------ Source information ------

(** Fields the literal leaves out have their zero value. *)
Definition ToNewDeposit (d : DepositData) (withdrawalAmount commissionAmount : Z)
    (dstTokenAddress : string) (isWrappedToken : bool) : Deposit :=
  {| d_Id := 0;
     d_ident := dd_ident d;
     d_Depositor := Some (dd_SourceAddress d);
     d_DepositAmount := print_Z (dd_DepositAmount d);
     d_DepositToken := dd_TokenAddress d;
     d_Receiver := dd_DestinationAddress d;
     d_WithdrawalToken := dstTokenAddress;
     d_DepositBlock := dd_Block d;
     d_CommissionAmount := print_Z commissionAmount;
     d_ReferralId := dd_ReferralId d;
     d_WithdrawalStatus := WS_PENDING;
     d_WithdrawalTxHash := None;
     d_WithdrawalChainId := dd_DestinationChainId d;
     d_WithdrawalAmount := print_Z withdrawalAmount;
     d_IsWrappedToken := isWrappedToken;
     d_Signature := None;
     d_TxData := None;
     d_Submitted := false;
     d_Distributed := false |}.

Definition OriginTxId (d : DepositData) : string := identifier_String (dd_ident d).

(** ** Column updates: one per [Set(column, value)] of the queries *)

Definition set_columns (d : Deposit) (status : WithdrawalStatus)
    (txHash signature txData : option string) (submitted distributed : bool) : Deposit :=
  {| d_Id := d_Id d; d_ident := d_ident d; d_Depositor := d_Depositor d;
     d_DepositAmount := d_DepositAmount d; d_DepositToken := d_DepositToken d;
     d_Receiver := d_Receiver d; d_WithdrawalToken := d_WithdrawalToken d;
     d_DepositBlock := d_DepositBlock d; d_CommissionAmount := d_CommissionAmount d;
     d_ReferralId := d_ReferralId d; d_WithdrawalStatus := status;
     d_WithdrawalTxHash := txHash; d_WithdrawalChainId := d_WithdrawalChainId d;
     d_WithdrawalAmount := d_WithdrawalAmount d; d_IsWrappedToken := d_IsWrappedToken d;
     d_Signature := signature; d_TxData := txData;
     d_Submitted := submitted; d_Distributed := distributed |}.

Definition set_WithdrawalStatus (s : WithdrawalStatus) (d : Deposit) : Deposit :=
  set_columns d s (d_WithdrawalTxHash d) (d_Signature d) (d_TxData d)
    (d_Submitted d) (d_Distributed d).
Definition set_WithdrawalTxHash (h : option string) (d : Deposit) : Deposit :=
  set_columns d (d_WithdrawalStatus d) h (d_Signature d) (d_TxData d)
    (d_Submitted d) (d_Distributed d).
Definition set_Signature (s : option string) (d : Deposit) : Deposit :=
  set_columns d (d_WithdrawalStatus d) (d_WithdrawalTxHash d) s (d_TxData d)
    (d_Submitted d) (d_Distributed d).
Definition set_TxData (s : option string) (d : Deposit) : Deposit :=
  set_columns d (d_WithdrawalStatus d) (d_WithdrawalTxHash d) (d_Signature d) s
    (d_Submitted d) (d_Distributed d).
Definition set_Submitted (b : bool) (d : Deposit) : Deposit :=
  set_columns d (d_WithdrawalStatus d) (d_WithdrawalTxHash d) (d_Signature d) (d_TxData d)
    b (d_Distributed d).
Definition set_Distributed (b : bool) (d : Deposit) : Deposit :=
  set_columns d (d_WithdrawalStatus d) (d_WithdrawalTxHash d) (d_Signature d) (d_TxData d)
    (d_Submitted d) b.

------

# Work instructions
What is needed is a verbatim copy of every line in the records above from the one containing "d_WithdrawalTxHash := None;" down to the one containing "Definition set_WithdrawalTxHash (h", both included, and nothing more.

# Worked solution
     d_WithdrawalTxHash := None;
     d_WithdrawalChainId := dd_DestinationChainId d;
     d_WithdrawalAmount := print_Z withdrawalAmount;
     d_IsWrappedToken := isWrappedToken;
     d_Signature := None;
     d_TxData := None;
     d_Submitted := false;
     d_Distributed := false |}.

Definition OriginTxId (d : DepositData) : string := identifier_String (dd_ident d).

(** ** Column updates: one per [Set(column, value)] of the queries *)

Definition set_columns (d : Deposit) (status : WithdrawalStatus)
    (txHash signature txData : option string) (submitted distributed : bool) : Deposit :=
  {| d_Id := d_Id d; d_ident := d_ident d; d_Depositor := d_Depositor d;
     d_DepositAmount := d_DepositAmount d; d_DepositToken := d_DepositToken d;
     d_Receiver := d_Receiver d; d_WithdrawalToken := d_WithdrawalToken d;
     d_DepositBlock := d_DepositBlock d; d_CommissionAmount := d_CommissionAmount d;
     d_ReferralId := d_ReferralId d; d_WithdrawalStatus := status;
     d_WithdrawalTxHash := txHash; d_WithdrawalChainId := d_WithdrawalChainId d;
     d_WithdrawalAmount := d_WithdrawalAmount d; d_IsWrappedToken := d_IsWrappedToken d;
     d_Signature := signature; d_TxData := txData;
     d_Submitted := submitted; d_Distributed := distributed |}.

Definition set_WithdrawalStatus (s : WithdrawalStatus) (d : Deposit) : Deposit :=
  set_columns d s (d_WithdrawalTxHash d) (d_Signature d) (d_TxData d)
    (d_Submitted d) (d_Distributed d).
Definition set_WithdrawalTxHash (h : option string) (d : Deposit) : Deposit :=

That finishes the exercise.